● **About this exercise**: What you give back should be exactly the opening lines of the data, ending with the line that contains "a float produces" and including it.

--- Input material Enclosed Below ---

(** * Travel_Guide: a shallow embedding of [main.py] and [server.py]

    The repository holds two Python programs that share their logic: a
    command-line tool ([main.py]) and a small HTTP handler ([server.py]).
    Both build a prompt from a destination and a few trip parameters, call a
    generative-text API once, and write the answer to [reports/<name>.md].

    Conventions of the embedding.
    - A Python [str] is a list of Unicode code points ([pystr := list N]).
      Text is assumed encodable (no lone surrogates), so writing it to a file
      or a stream never fails on encoding.
    - A Python [int] is a [Z].  [int()] refuses a string of more than 4300
      digits, the limit the interpreter starts with.  [str()] has the same
      limit; no integer that [int()], the JSON decoder or the conversion of
      a float produces exceeds it, and [str_of_int] is total.
    - [str.isspace] is the interpreter's fixed white-space table.  The
      character database behind [str.isalnum] and behind the decimal digits
      accepted by [int()] is not part of the repository: its ASCII range is
      written out, the rest is the interface [Unicode].
    - The API client, the [.env] loader and the location of [server.py] are
      not part of the repository either; they are Section variables.
    - Paths are joined with the POSIX separator.  Which paths the operating
      system refuses to create or to open for writing (a name too long for
      the file system, a missing permission) is part of the world; once a
      file is open, writing it completes. *)

From Stdlib Require Import ZArith NArith List Bool Lia String Ascii Decimal.
From stdpp Require Import base option gmap.
Import ListNotations.

Local Open Scope N_scope.
Set Warnings "-register-all".

(** ** Python values *)

Module Py.

Abbreviation pystr := (list N).

(** An ASCII literal of the source, as code points. *)
Definition lit (s : string) : pystr :=
  List.map N_of_ascii (list_ascii_of_string s).

Definition dquote : pystr := [34].
Definition newline : pystr := [10].

(** [str.isspace] for one character: the code points the interpreter
    treats as white space. *)
Definition isspace (c : N) : bool :=
  ((9 <=? c) && (c <=? 13)) || ((28 <=? c) && (c <=? 32))
  || (c =? 133) || (c =? 160) || (c =? 5760)
  || ((8192 <=? c) && (c <=? 8202))
  || (c =? 8232) || (c =? 8233) || (c =? 8239) || (c =? 8287)
  || (c =? 12288).

(** The part of the character database the programs consult outside ASCII. *)
Class Unicode := {
  uni_isalnum : N -> bool;
  uni_decimal : N -> option Z
}.

Definition ascii_isalnum (c : N) : bool :=
  ((48 <=? c) && (c <=? 57)) || ((65 <=? c) && (c <=? 90))
  || ((97 <=? c) && (c <=? 122)).

(** [ch.isalnum()] *)
Definition isalnum `{Unicode} (c : N) : bool :=
  if c <? 128 then ascii_isalnum c else uni_isalnum c.

(** The value of a decimal digit, as [int()] reads it. *)
Definition digit_value `{Unicode} (c : N) : option Z :=
  if c <? 128
  then (if (48 <=? c) && (c <=? 57) then Some (Z.of_N (c - 48)) else None)
  else uni_decimal c.

(** Dropping the characters that satisfy [blank] at the left end, at the
    right end, at both. *)
Fixpoint lstrip_by (blank : N -> bool) (s : pystr) : pystr :=
  match s with
  | c :: s' => if blank c then lstrip_by blank s' else s
  | [] => []
  end.

Definition rstrip_by (blank : N -> bool) (s : pystr) : pystr :=
  rev (lstrip_by blank (rev s)).

Definition strip_by (blank : N -> bool) (s : pystr) : pystr :=
  rstrip_by blank (lstrip_by blank s).

(** [s.strip()] *)
Definition strip (s : pystr) : pystr := strip_by isspace s.

(** The white space that [int()] skips around a number: in ASCII only
    the six characters of C, beyond ASCII all of [isspace]. *)
Definition int_space (c : N) : bool :=
  if c <? 128 then ((9 <=? c) && (c <=? 13)) || (c =? 32) else isspace c.

(** [s.split()]: the maximal runs of characters that are not white space.
    [cur] is the run being read, last character first. *)
Fixpoint split_from (cur s : pystr) : list pystr :=
  match s with
  | [] => match cur with [] => [] | _ :: _ => [rev cur] end
  | c :: s' =>
      if isspace c
      then match cur with
           | [] => split_from [] s'
           | _ :: _ => rev cur :: split_from [] s'
           end
      else split_from (c :: cur) s'
  end.

Definition split (s : pystr) : list pystr := split_from [] s.

(** [sep.join(parts)] *)
Fixpoint join (sep : pystr) (parts : list pystr) : pystr :=
  match parts with
  | [] => []
  | [p] => p
  | p :: rest => p ++ sep ++ join sep rest
  end.

(** [p in s] for strings: [p] occurs in [s]. *)
Fixpoint starts_with (p s : pystr) : bool :=
  match p, s with
  | [], _ => true
  | _ :: _, [] => false
  | x :: p', y :: s' => (x =? y) && starts_with p' s'
  end.

Fixpoint contains (p s : pystr) : bool :=
  starts_with p s ||
  match s with
  | [] => false
  | _ :: s' => contains p s'
  end.

(** [str(n)] for an int. *)
Fixpoint uint_digits (u : Decimal.uint) : pystr :=
  match u with
  | Nil => []
  | D0 u' => 48 :: uint_digits u'
  | D1 u' => 49 :: uint_digits u'
  | D2 u' => 50 :: uint_digits u'
  | D3 u' => 51 :: uint_digits u'
  | D4 u' => 52 :: uint_digits u'
  | D5 u' => 53 :: uint_digits u'
  | D6 u' => 54 :: uint_digits u'
  | D7 u' => 55 :: uint_digits u'
  | D8 u' => 56 :: uint_digits u'
  | D9 u' => 57 :: uint_digits u'
  end.

Definition str_of_int (n : Z) : pystr :=
  match Z.to_int n with
  | Decimal.Pos u => uint_digits u
  | Decimal.Neg u => 45 :: uint_digits u
  end.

--- End of Enclosed Input material ---

● **Expected answer**:
(** * Travel_Guide: a shallow embedding of [main.py] and [server.py]

    The repository holds two Python programs that share their logic: a
    command-line tool ([main.py]) and a small HTTP handler ([server.py]).
    Both build a prompt from a destination and a few trip parameters, call a
    generative-text API once, and write the answer to [reports/<name>.md].

    Conventions of the embedding.
    - A Python [str] is a list of Unicode code points ([pystr := list N]).
      Text is assumed encodable (no lone surrogates), so writing it to a file
      or a stream never fails on encoding.
    - A Python [int] is a [Z].  [int()] refuses a string of more than 4300
      digits, the limit the interpreter starts with.  [str()] has the same
      limit; no integer that [int()], the JSON decoder or the conversion of
      a float produces exceeds it, and [str_of_int] is total.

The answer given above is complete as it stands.